Cummings, her attorney insisted, was not driving under the influence. During Cummings’ bond hearing in Bridgeview on Wednesday, prosecutors stated there was no evidence suggesting that alcohol or drugs played a role in the accident.

“Evidently, [Jacqueline] was at the concert,” Olson said. “There were two other girls in the car with her, who I believe may have been underage. The passengers may have been drinking.”

Olson said the “recklessness” in the reckless homicide charge was attributed to the allegation that Cummings had been texting on her cell phone while driving.

Passengers in Cummings’ 2005 Jeep Cherokee told police they saw Cummings “dialing a number” on her cell phone when they “heard a crash,” according to the charges.
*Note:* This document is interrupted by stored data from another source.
(* ===== verification/BootLoader.v ===== *)
(** * The boot loader (bootsect.asm, setup.asm)

    [boot_sector] reads setup.img and the kernel from the diskette and jumps to
    setup.asm, which switches the processor to 64-bit mode in three steps
    ([real_mode], [protected_mode], [long_mode]), copies the kernel to 1 MB,
    writes the boot parameters and enters [start_kernel]. Memory is the bytes
    at physical addresses; in 64-bit mode each access goes through the tables
    the code has just built. The BIOS is a parameter: what it reads from the
    diskette; the stack it uses itself is left out. Between the two reads and
    the jump the boot sector opens the A20 line (A20). *)

From S2P Require Import Prelude CString BootMem Memory Paging MpSpec Descriptors Setup Ram A20.

(** ** bootsect.asm *)

Definition SETUP_SECT : Z := 8.
Definition SETUP_SEG : Z := 0x900.
Definition KERNEL_SEG : Z := 0xA00.

Definition sect_per_track : Z := 18.
Definition head_per_drv : Z := 2.

(** The word [current_sect], the stack pointer and the memory. *)
Record loader := { current_sect : Z; sp : Z; l_ram : ram }.

Definition push (v : Z) (l : loader) : loader :=
  let '(sp, r) := push_at 2 v (sp l) (l_ram l) in
  {| current_sect := current_sect l; sp := sp; l_ram := r |}.

Definition pop (l : loader) : Z * loader :=
  let '(v, sp) := pop_at 2 (sp l) (l_ram l) in
  (v, {| current_sect := current_sect l; sp := sp; l_ram := l_ram l |}).

(** [ret] to the caller at [ra]; anything else on the stack is a jump to
    nowhere. *)
Definition ret (ra : Z) (l : loader) : res loader :=
  let '(a, l) := pop l in if a =? ra then Ret l else Fault.

Section Bootsect.

(** Service 2 of int 0x13: the sector at a cylinder, head and number, if it
    can be read. The return addresses of the three calls, and the number of
    sectors of the kernel. *)
Context (disk : Z -> Z -> Z -> option (list Z)) (ra_setup ra_kernel ra_one KERNEL_SECT : Z).

(** The hardware of the A20 line, the return addresses of the call of
    [a20_try_loop] and of the calls of a20.inc, and what the BIOS leaves in
    EAX, ECX and the flags. *)
Context {H : Type} (m : chipset H) (ra_a20 : Z) (ra : Z -> Z) (eax0 ecx0 eflags : Z).

(** The result of the BIOS is not tested. [inc byte [current_sect]] counts in
    the low byte. *)
Definition read_one_sect (es si : Z) (l : loader) : loader :=
  let ax := current_sect l / sect_per_track in
  let dx := current_sect l mod sect_per_track in
  let read_sect := u8 (dx + 1) in
  let dx := ax mod head_per_drv in
  let ax := ax / head_per_drv in
  let ch := u8 ax in
  let cl := read_sect in
  let dh := u8 dx in
  let r := match disk (ch + 256 * Z.shiftr cl 6) dh (Z.land cl 0x3f) with
           | Some bs => store_bytes (far es si) bs (l_ram l)
           | None => l_ram l
           end in
  {| current_sect := 256 * (current_sect l / 256) + u8 (current_sect l + 1); sp := sp l; l_ram := r |}.

(** [cx] is kept on the stack; 0 means 65536. *)
Fixpoint read_loop (fuel : nat) (es si cx : Z) (l : loader) : res loader :=
  match fuel with
  | O => NoFuel
  | S fuel =>
      let l := push cx l in
      let l := push ra_one l in
      l ← ret ra_one (read_one_sect es si l);
      let '(cx, l) := pop l in
      let si := u16 (si + 512) in
      let cx := u16 (cx - 1) in
      if cx =? 0 then Ret l else read_loop fuel es si cx l
  end.

Definition read_sectors (ra es si cx : Z) (l : loader) : res loader :=
  l ← read_loop (Z.to_nat 0x10000) es si cx (push ra l);
  ret ra l.

(** The stack starts at 0x7c0:0. It ends with the jump to setup.asm. *)
Definition boot_sector (r : ram) (h : H) : res (loader * H) :=
  let l := {| current_sect := 1; sp := 0; l_ram := r |} in
  l ← read_sectors ra_setup SETUP_SEG 0 SETUP_SECT l;
  l ← read_sectors ra_kernel KERNEL_SEG 0 (u16 KERNEL_SECT) l;
  '(_, s) ← call (fun _ => ra_a20) 58 (a20_try_loop m ra eflags)
              (Build_a20_state A20_ENABLE_LOOPS eax0 ecx0 (sp l) (l_ram l) h);
  Ret ({| current_sect := current_sect l; sp := a_sp s; l_ram := store 1 (far 0xb800 0) 67 (a_ram s) |}, hw s).

End Bootsect.

(** ** setup.asm *)

Definition KERNEL_CODE64_SEL : Z := 0x18.
Definition GDT_ADDR : Z := 0x8000.
Definition GDT_SIZE : Z := 0x1000.
Definition PML4_addr : Z := 0x90000.
Definition PDP_addr : Z := 0x91000.
Definition PDE_addr : Z := 0x92000.
Definition PTE_addr : Z := 0x93000.
Definition BIT_CR4_PAE : Z := 5.
Definition BIT_CR4_PGE : Z := 7.
Definition BIT_CR3_PWT : Z := 3.
Definition BIT_CR3_PCD : Z := 4.
Definition BIT_CR0_PE : Z := 0.
Definition BIT_CR0_PG : Z := 31.
Definition BIT_CR0_CD : Z := 30.
Definition BIT_CR0_NW : Z := 29.
Definition BIT_EFER_LME : Z := 8.
Definition BIT_EFER_LMA : Z := 10.
Definition BIT_EFER_SCE : Z := 0.
Definition BOOTING_PARAMS_ADDR : Z := 0x9F000.
Definition BOOTING_MEMORY_SIZE : Z := 8.

(** The descriptors of setup.asm, as words of eight bytes. *)
Definition gdt : list Z :=
  [0; 0x00CF9A000000FFFF; 0x00CF92000000FFFF; 0x00AF9A000000FFFF; 0x00AF92000000FFFF].

(** What the build gives setup.asm: the symbols of kernel_section.inc, the
    sizes of the image in sectors and of the memory in megabytes, and the
    stack. *)
Record link := {
  _code_start : Z; _code_end : Z;
  _data_start : Z; _data_end : Z;
  _bss_start : Z; _bss_end : Z;
  _kernel_end : Z;
  _per_cpu_start : Z; _per_cpu_end : Z;
  KSIZE : Z; MSIZE : Z; STACK_START : Z
}.

(** The control registers, the table of descriptors LGDT names, the counter
    [processor_sig64] and the memory. *)
Record boot_cpu := {
  cr0 : Z; cr3 : Z; cr4 : Z; efer : Z;
  lgdt : Z * Z;
  processor_sig64 : Z;
  p_ram : ram
}.

Definition with_ram (r : ram) (p : boot_cpu) : boot_cpu :=
  {| cr0 := cr0 p; cr3 := cr3 p; cr4 := cr4 p; efer := efer p; lgdt := lgdt p;
     processor_sig64 := processor_sig64 p; p_ram := r |}.

Definition with_controls (c0 c3 c4 e : Z) (p : boot_cpu) : boot_cpu :=
  {| cr0 := c0; cr3 := c3; cr4 := c4; efer := e; lgdt := lgdt p;
     processor_sig64 := processor_sig64 p; p_ram := p_ram p |}.

(** [rep stosd] at es:di, with 16-bit offsets. *)
Fixpoint rep_stosd16 (cx : nat) (es di eax : Z) (r : ram) : ram :=
  match cx with O => r | S cx => rep_stosd16 cx es (u16 (di + 4)) eax (store 4 (far es di) eax r) end.

Fixpoint rep_stosd (ecx : nat) (edi eax : Z) (r : ram) : ram :=
  match ecx with O => r | S ecx => rep_stosd ecx (edi + 4) eax (store 4 edi eax r) end.

(** 16 bits: [es] is still the segment of the screen when "clear GDT" begins,
    and [xor ax, ax] leaves the upper half of EAX as CR0 was. *)
Definition real_mode (p : boot_cpu) : boot_cpu :=
  let r := store 1 (far 0xb800 2) 97 (p_ram p) in
  let eax := Z.lor (cr0 p) (Z.shiftl 0x1 BIT_CR0_CD) in
  let r := rep_stosd16 (Z.to_nat (4096 / 2)) 0xb800 GDT_ADDR (Z.land eax 0xFFFF0000) r in
  let r := store_bytes (far 0 GDT_ADDR) (concat (bytes_le 8 <$> gdt)) r in
  let eax := Z.land eax (Z.lnot (Z.shiftl 0x1 BIT_CR0_CD)) in
  let eax := Z.land eax (Z.lnot (Z.shiftl 0x1 BIT_CR0_NW)) in
  let eax := Z.lor eax (Z.shiftl 0x1 BIT_CR0_PE) in
  {| cr0 := eax; cr3 := cr3 p; cr4 := cr4 p; efer := efer p; lgdt := (GDT_ADDR, GDT_SIZE);
     processor_sig64 := processor_sig64 p; p_ram := r |}.

(** [set_PDE] and [set_PTE]. *)
Fixpoint set_table (ecx : nat) (edi eax : Z) (r : ram) : ram :=
  match ecx with O => r | S ecx => set_table ecx (edi + 8) (u32 (eax + 0x1000)) (store 4 edi eax r) end.

(** A write to CR0 that turns paging on activates 64-bit mode when EFER asks
    for it, which needs PAE. *)
Definition write_cr0 (v : Z) (p : boot_cpu) : res boot_cpu :=
  if Z.testbit v BIT_CR0_PG && Z.testbit (efer p) BIT_EFER_LME then
    if Z.testbit (cr4 p) BIT_CR4_PAE
    then Ret (with_controls v (cr3 p) (cr4 p) (Z.lor (efer p) (Z.shiftl 0x1 BIT_EFER_LMA)) p)
    else Fault
  else Ret (with_controls v (cr3 p) (cr4 p) (efer p) p).

Definition protected_mode (p : boot_cpu) : res boot_cpu :=
  let r := store 1 0xb8004 79 (p_ram p) in
  let c4 := Z.lor (cr4 p) (Z.shiftl 0x1 BIT_CR4_PAE) in
  let r := rep_stosd (Z.to_nat (7 * 4096)) 0x90000 0 r in
  let eax := Z.lor PDP_addr 0x7 in
  let r := store 4 PML4_addr eax r in
  let r := store 4 (PML4_addr + 8 * 0x100) eax r in
  let r := store 4 PDP_addr (Z.lor PDE_addr 0x7) r in
  let r := set_table (Z.to_nat (BOOTING_MEMORY_SIZE / 2)) PDE_addr (PTE_addr + 0x7) r in
  let r := set_table (Z.to_nat (BOOTING_MEMORY_SIZE * 256)) PTE_addr 0x7 r in
  let c3 := Z.lor (Z.lor PML4_addr (Z.shiftl 0x1 BIT_CR3_PWT)) (Z.shiftl 0x1 BIT_CR3_PCD) in
  let e := Z.lor (efer p) (Z.shiftl 0x1 BIT_EFER_LME) in
  write_cr0 (Z.lor (cr0 p) (Z.shiftl 0x1 BIT_CR0_PG)) (with_controls (cr0 p) c3 c4 e (with_ram r p)).

(** The processor's walk through the tables in memory. *)
Definition boot_entry (r : ram) (t i : Z) : option Z :=
  let e := load 8 (t + 8 * i) r in if Z.testbit e 0 then Some e else None.

Definition walk (r : ram) (cr3 va : Z) : option Z :=
  e4 ← boot_entry r (entry_base cr3) (table_index 39 va);
  e3 ← boot_entry r (entry_base e4) (table_index 30 va);
  if Z.testbit e3 7 then Some (Z.land e3 0x000FFFFFC0000000 + va mod 2 ^ 30)
  else
    e2 ← boot_entry r (entry_base e3) (table_index 21 va);
    if Z.testbit e2 7 then Some (Z.land e2 0x000FFFFFFFE00000 + va mod 2 ^ 21)
    else
      e1 ← boot_entry r (entry_base e2) (table_index 12 va);
      Some (entry_base e1 + va mod 2 ^ 12).

(** Accesses in 64-bit mode; none of them crosses a page. *)
Definition vload (n : nat) (cr3 va : Z) (r : ram) : res Z :=
  match walk r cr3 va with Some a => Ret (load n a r) | None => Fault end.

Definition vstore (n : nat) (cr3 va v : Z) (r : ram) : res ram :=
  match walk r cr3 va with Some a => Ret (store n a v r) | None => Fault end.

Section LongMode.
Context (k : link).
Olson said Cummings lost her cell phone and doesn’t know where it is.

“Tinley Park police are seeking her cell phone records to show whether she was texting at the exact time of the accident,” the attorney said. “It’s going to be kind of hard to prove she was texting at the exact second of the accident.”

Hours after the accident, Cummings left town for a family vacation in Michigan. When her father mentioned the accident, Olson said the young woman told him what happened. Her father contacted Tinley Park police and then “lawyered up.”
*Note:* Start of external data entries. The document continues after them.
(** The loop of [smp_read_mpc]. *)
Fixpoint entries_say (str isa pci : Z) (fuel : nat) (mem : bmem) (mpt count length : Z) (st : mp_state)
    : res (list said) :=
  match fuel with
  | O => NoFuel
  | S fuel' =>
      if count <? length then
        said ← entry_says str isa pci mem mpt st;
        '(st, n) ← read_entry str isa pci mem mpt st;
        rest ← entries_say str isa pci fuel' mem (mpt + n) (count + n) length st;
        Ret (said ++ rest)
      else Ret []
  end.

(** [mp_spec_init], when it does not halt. *)
Definition mp_says (str isa pci pcmp : Z) (mem : bmem) (st : mp_state) : res (list said) :=
  '(found, st) ← scan_areas mem st;
  if found =? 0 then Halted
  else
    let mpf := mpf_found st in
    specification ← load8 mem (mpf + 9);
    let st := reset_tables st in
    physptr ← load_le 4 mem (mpf + 4);
    let mpc := __va physptr in
    lapic ← load_le 4 mem (mpc + 36);
    length ← load_le 2 mem (mpc + 4);
    rest ← entries_say str isa pci (S (Z.to_nat length)) mem (mpc + sizeof_mp_config_table)
             sizeof_mp_config_table length (with_lapic lapic st);
    Ret (say mp_spec_messages 457 [VNum specification] ++ rest).

(** ** [setup_arch] *)

(** The pages each component takes from the boot-time allocator, in their
    order. *)
Definition arch_says (env : boot_env) (mm0 : mm_struct) (cpu0 : cpuinfo_x86) (mp0 : mp_state) : res (list said) :=
  phy_mem_size ← aget (BOOT_PARAMS env) PARAMS_OFFSET_PHYMEM_SIZE;
  mm ← read_mm env mm0;
  cpu ← early_identify_cpu (cpuid env) cpu0;
  let b := bootmem_init (start_heap mm) (end_heap mm) in
  let heap := bootmem_says b in
  '(gdt_table, b) ← alloc_bootmem 1 b;
  '(tss, b) ← alloc_bootmem 1 b;
  '(idt_table, b) ← alloc_bootmem 1 b;
  '(pgd, b) ← alloc_bootmem 1 b;
  '(pud, b) ← alloc_bootmem 1 b;
  '(pmd, b) ← alloc_bootmem (if phy_mem_size / 1024 =? 0 then 1 else phy_mem_size / 1024) b;
  '(pte, b) ← alloc_bootmem (phy_mem_size / 2) b;
  '(pmd_reserv, b) ← alloc_bootmem 1 b;
  '(pte_reserv, b) ← alloc_bootmem 10 b;
  let '(str, isa, pci, pcmp) := mp_literals env in
  processors ← mp_says str isa pci pcmp (memory env) mp0;
  let pages := u64 (mem_map_page phy_mem_size) in
  '(mem_map, b) ← alloc_bootmem pages b;
  Ret (vendor_says cpu ++ heap ++
       say gdt_messages 121 [u64_arg gdt_table] ++ say gdt_messages 79 [u64_arg tss] ++
       say idt_messages 69 [u64_arg idt_table] ++
       say page_messages 277 (u64_arg <$> [pgd; pud; pmd; pte]) ++
       say page_messages 349 (u64_arg <$> [pmd_reserv; pte_reserv]) ++
       processors ++
       say page_messages 135 (u64_arg <$> [mem_map; mem_map + pages * 4096 - 1])).
(* ===== verification/Running.v ===== *)
(** * The running kernel (irq_handler.c, keyboard.c, apic.c, except_handler.c)

    What the kernel does once interrupts are enabled: it waits, the keyboard and
    the timer interrupt it, exceptions are raised, and the other processors go
    around their loop. An interrupt goes from the line through
    the redirection entry or the timer's entry to a vector, through the gate of
    the vector to an entry stub, from there to [handle_irq] and to the handler,
    which works on the console; an exception goes through its gate and its
    stub to its handler. The gates of interrupts clear the interrupt
    flag, so handlers of interrupts do not nest; those of most exceptions leave it set, and an
    interrupt that comes while such a handler prints is not modelled. The
    theorem starts from what [Boot.irqs_ok] says of the state [start_kernel]
    leaves. *)

From S2P Require Import Prelude CString Screen Printf Console Keyboard Descriptors Interrupts LocalApic Exceptions EntryStubs Boot.

(** ** The machine the handlers see *)

(** The chips, the byte the keyboard shows at port 0x60, and the static
    variables of the handlers with the console they write to. *)
Record world (D : Type) := {
  w_chips : D;
  w_port : Z;
  w_kbd : kbd;
  w_console : console;
  w_tick : Z
}.
Arguments w_chips {D}. Arguments w_port {D}. Arguments w_kbd {D}. Arguments w_console {D}.
Arguments w_tick {D}.

Definition with_chips {D} (d : D) (w : world D) : world D :=
  {| w_chips := d; w_port := w_port w; w_kbd := w_kbd w; w_console := w_console w; w_tick := w_tick w |}.

Definition press {D} (scan : Z) (w : world D) : world D :=
  {| w_chips := w_chips w; w_port := scan; w_kbd := w_kbd w; w_console := w_console w; w_tick := w_tick w |}.

Definition soft {D} (w : world D) : kbd * console * Z := (w_kbd w, w_console w, w_tick w).
(** What the table of the firmware makes the kernel say. *)
Definition system_processors_at (t : literals) : list said :=
  say mp_spec_messages 457 [VNum 4] ++
  say mp_spec_messages 139 [VNum 0; VStr (bootup_at t) BOOTUP] ++ say mp_spec_messages 170 [u64_arg 0; VNum 0] ++
  say mp_spec_messages 139 [VNum 1; VStr (empty_at t) []] ++ say mp_spec_messages 170 [u64_arg 1; VNum 1] ++
  say mp_spec_messages 225 [VNum 2; VNum 0xFEC00000].

Definition system_processors : list said := system_processors_at system_literals.

Lemma processors_fit (ok : Z -> list Z -> Prop) written t :
  ok (bootup_at t) BOOTUP -> ok (empty_at t) [] -> Forall (said_fits ok written) (system_processors_at t).
Proof.
  intros Hb He. unfold system_processors_at. rewrite !Forall_app. split_and!;
    (eapply say_fits; [vm_compute; reflexivity | | constructor |]);
    repeat (first [apply Forall_nil_2 | apply Forall2_nil_2 | apply Forall_cons_2 | apply Forall2_cons_2]);
    first [exact I | by left | by apply u64_ok | split; [simpl; lia | by repeat constructor] | by apply num_ok].
Qed.

Lemma system_prints : prints_ok (placed system_env system_literals (small_env system_memory) system_memory)
  (areas system_literals (small_env system_memory)) system_literals (small_env system_memory) system_power_on
  (frame 0x150) system_processors.
Proof.
  assert (Hb : placed system_env system_literals (small_env system_memory) system_memory 9100 BOOTUP) by here.
  assert (He : placed system_env system_literals (small_env system_memory) system_memory 9200 []) by here.
  split.
  - repeat split; (eexists; split; [vm_compute; reflexivity | lia]).
  - split; [apply Forall_replicate; lia | reflexivity | vm_compute; repeat (constructor; [discriminate|]); constructor].
  - right. left.
  - vm_compute. reflexivity.
  - by apply processors_fit.
  - split; [vm_compute; discriminate|]. eexists. split; [vm_compute; reflexivity | lia].
Qed.

Lemma sample_delivers (c : chip) v : Z.testbit (apic_reg APIC_ICR (apic_write APIC_ICR v c)) 12 = false.
Proof.
  change (apic_reg APIC_ICR (apic_write APIC_ICR v c)) with (chip_reg APIC_ICR (chip_write APIC_ICR v c)).
  unfold chip_write. rewrite !decide_False by (try intros [? | ?]; discriminate).
  rewrite decide_True by reflexivity. unfold chip_reg. cbn [c_regs].
  rewrite !decide_False by discriminate. rewrite lookup_insert_eq. apply Z.clearbit_eq.
Qed.

(** *** What appears *)

Definition system_says : list said * list said :=
  match start_says system_literals timer_handler (small_env system_memory) system_power_on (page_to_virt 1) with
  | Ret l => l
  | _ => ([], [])
  end.

Lemma system_says_eq :
  start_says system_literals timer_handler (small_env system_memory) system_power_on (page_to_virt 1) = Ret system_says.
Proof. vm_compute. reflexivity. Qed.

Definition boot_text (section : string) : list Z := concat (flip app [10] <$> (bytes_of <$> [
  "Hello! I am BSP!!";
  "Hello, CaOS. Test printf <0,1,4294967293,-4,4294967291,6,0xA>";
  "size int=4, long=8, long long=8";
  "PML4[0]=91007, PDP[0]=92007";
  " PDE[0]=93007, PTE[0]=7";
  "CPU VENDOR=GenuineIntel";
  "bootmem page 200~7FF";
  "GDT table at FFFF800000200000";
  "TSS address=FFFF800000201000";
  "IDT table at FFFF800000202000";
  "pgd=0xFFFF800000203000/pud=0xFFFF800000204000 ";
  "pmd=0xFFFF800000205000/pte=0xFFFF800000206000";
  "pmd_reserv=0xFFFF800000246000/pte_reserv=0xFFFF800000247000";
  "Intel Multiprocessor Specification v1.4";
  "Processor #0 (Bootup-CPU) is found";
  "cpu=0 apicid=0";
  "Processor #1 is found";
  "cpu=1 apicid=1";
  "I/O APIC #2 at 0xFEC00000";
  "mem_map -> FFFF800000251000 ~ FFFF800000491FFF ";
  "cache_cache created at <FFFF800000001000>";
  "enabled";
  "IO APIC ID=0";
  "IO APIC VER=1 IO APIC Entry=23";
  "preempt-count=> 0";
  section;
  "TEST PER-CPU SECTION: 5 == 5?";
  "Init local timer of CPU #0 ..success";
  "";
  "### MAKE PROCESS MANAGEMENT!! ###";
  "Hello!! I am AP!! I am running??";
  "Initialize keyboard..OK"]%string)).

Definition system_section : string := "per-cpu section: FFFF800000150000 ~ FFFF800000150028 (40-bytes)".

(** One greeting, before the keyboard. *)
Lemma boot_text_eq :
  concat (text_of <$> (said_call <$> (system_says.1 ++ weave [0; 1]%nat system_says.2))) = boot_text system_section.
Proof. vm_compute. reflexivity. Qed.

(** Shift and a type A; b comes after a division by zero, and nothing after the
    page fault. *)
Definition events_text : list Z :=
  [65] ++ exception_text divide_error 0 0xFFFF800000101234 ++ [98] ++ exception_text page_fault 2 0xFFFF800000101240.

Fixpoint all_printed (es : list event) (v : view) : list output :=
  match es with [] => [] | e :: es => printed e v ++ all_printed es (see e v) end.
“At that point they contacted me,” Olson said. “She wasn’t arrested. We turned her in to Tinley Park police at 5 p.m. Monday.”

The Tinley Park Police Department announced the felony charges on Wednesday before Cummings’ hearing in Bridgeview later that afternoon.
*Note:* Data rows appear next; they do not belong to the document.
Lemma keys_own I sv k recurse keys : ∀ d p d' p' owner,
  merge_inv env owner I d →
  LoadDuckfile_keys env self k recurse keys d p = (None, d', p') →
  ∃ owner', owner ⊆ owner' ∧ merge_inv env owner' I d' ∧
            ∀ key, key ∈ keys → key ≠ "_meta" → owner' !! key = Some sv.
Proof.
  induction keys as [|key0 keys IH]; intros d p d' p' owner Hinv H; simpl in H.
  - injection H as <- <-. exists owner. split_and!; [done..|].
    by intros key ?%elem_of_nil.
  - destruct (String.eqb_spec key0 "_meta") as [->|Hne0].
    + assert (∃ d1 p1 owner1, owner ⊆ owner1 ∧ merge_inv env owner1 I d1 ∧
                LoadDuckfile_keys env self k recurse keys d1 p1 = (None, d', p'))
        as (d1 & p1 & owner1 & Hsub1 & Hinv1 & H1).
      { destruct recurse; [|by exists d, p, owner].
        destruct (0 <? _)%nat; [|by exists d, p, owner].
        destruct (LoadDuckfile_deps _ _ _ _ _) as [[[e|] d1] p1] eqn:Hd; [done|].
        destruct (deps_own _ _ _ _ _ _ _ Hinv Hd) as (owner1 & ? & ?).
        by exists d1, p1, owner1. }
      destruct (IH _ _ _ _ _ Hinv1 H1) as (owner2 & Hsub2 & Hinv2 & Hkeys).
      exists owner2. split_and!; [by etrans|done|].
      intros key [->|?]%elem_of_cons; [done|auto].
    + destruct (appendTarget _ _ _ _ _) as [[[e|] d1] p1] eqn:Ha; [done|].
      apply appendTarget_inv in Ha as (_ & _ & Hfresh & t & ->).
      assert (owner !! key0 = None) as Hnone.
      { apply not_elem_of_dom. intros Hin. destruct Hinv as [Hdom _].
        apply Hdom, elem_of_dom in Hin. rewrite Hfresh in Hin. by destruct Hin. }
      assert (merge_inv env (<[key0:=sv]> owner) I
                (set_Targets (<[key0:=t]> (Targets d)) d)) as Hinv1.
      { eapply merge_inv_weaken; [done|by apply insert_subseteq| |done].
        simpl. rewrite !dom_insert_L. destruct Hinv as [Hdom _]. set_solver. }
      destruct (IH _ _ _ _ _ Hinv1 H) as (owner2 & Hsub2 & Hinv2 & Hkeys).
      exists owner2. split_and!; [|done|].
      * etrans; [|done]. by apply insert_subseteq.
      * intros key [->|?]%elem_of_cons; [|auto]. intros _.
        eapply lookup_weaken; [|done]. apply lookup_insert_eq.
Qed.

Lemma body_own I u recurse d p d' p' owner :
  merge_inv env owner I d →
  LoadDuckfile_body env self u recurse d p = (None, d', p') →
  ∃ owner', owner ⊆ owner' ∧ merge_inv env owner' I d'.
Proof.
  unfold LoadDuckfile_body. intros Hinv H.
  destruct (poll p) as [[e|] p0]; [done|].
  case_bool_decide as Hex; [injection H as <- <-; by exists owner|].
  apply eq_None_not_Some in Hex.
  destruct (LoadDuckfile_switch env u p0) as [[k|e] p1] eqn:Hs; [|done].
  set (su := url_String env u) in *.
  set (d0 := set_Duckfiles (<[su:=u]> (Duckfiles d)) d) in *.
  assert (merge_inv env owner (I ∪ {[su]}) d0) as Hinv0.
  { destruct Hinv as [Hdom Hown]. split; [done|].
    intros s v key Hv Hs' Hkey. simpl in Hv.
    rewrite lookup_insert_ne in Hv by set_solver.
    apply (Hown s v key Hv); [set_solver|done]. }
  destruct (keys_own _ su _ _ _ _ _ _ _ _ Hinv0 H) as (owner' & Hsub & [Hdom Hown] & Hkeys).
  exists owner'. split; [done|]. split; [done|].
  intros s v key Hv HI Hkey. destruct (decide (s = su)) as [->|Hne].
  - apply (keys_frame self self_frame) in H as (_ & _ & HD & _).
    assert (Duckfiles d' !! su = Some u) as Hu.
    { eapply lookup_weaken; [|done]. apply lookup_insert_eq. }
    replace v with u in * by congruence.
    destruct Hkey as (k' & Hk' & Hin & Hmeta).
    rewrite (loads_det u k' k Hk') in Hin by (by exists p0, p1). by apply Hkeys.
  - apply (Hown s v key Hv); [set_solver|done].
Qed.

End loops_own.

Lemma LoadDuckfile_leaf_own I v d p d' p' owner :
  merge_inv env owner I d → LoadDuckfile_leaf env v false d p = (None, d', p') →
  ∃ owner', owner ⊆ owner' ∧ merge_inv env owner' I d'.
Proof.
  apply body_own.
  - intros ?????? [= _ <- <-]. apply res_frame_refl.
  - intros ??????? Hinv [= <- <-]. by eexists.
Qed.

Lemma LoadDuckfile_own I u recurse d p d' p' owner :
  merge_inv env owner I d → LoadDuckfile env u recurse d p = (None, d', p') →
  ∃ owner', owner ⊆ owner' ∧ merge_inv env owner' I d'.
Proof.
  apply body_own; [apply LoadDuckfile_leaf_frame|].
  intros. by eapply LoadDuckfile_leaf_own.
Qed.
Olson also said he’s heard of the existence of a dashcam police video showing the fatal pedestrian accident.

“No one has confirmed yet if there is a video,” he said.

The attorney added that he’s been to previous concerts at the Tinley Park venue and understands how accidents can happen.

“The way those exits are, it’s dark and police are at sides of the road with traffic going in all directions,” Olson said. “It hard to see people going across the street especially with cars’ bright lights. People are just running across the street in all directions.”

Olson said that Cummings’ parents bonded their daughter out of jail after Wednesday’s court hearing and is to remain on electronic home monitoring for the foreseeable future.

Cummings, a single mom to a young daughter, was one class away from finishing her associate’s degree at Moraine Valley Community College, and was planning to attend nursing school. All bets are off whether she can continue to go to school, Olson said.

For now, he is focused on keeping his young client from going to prison.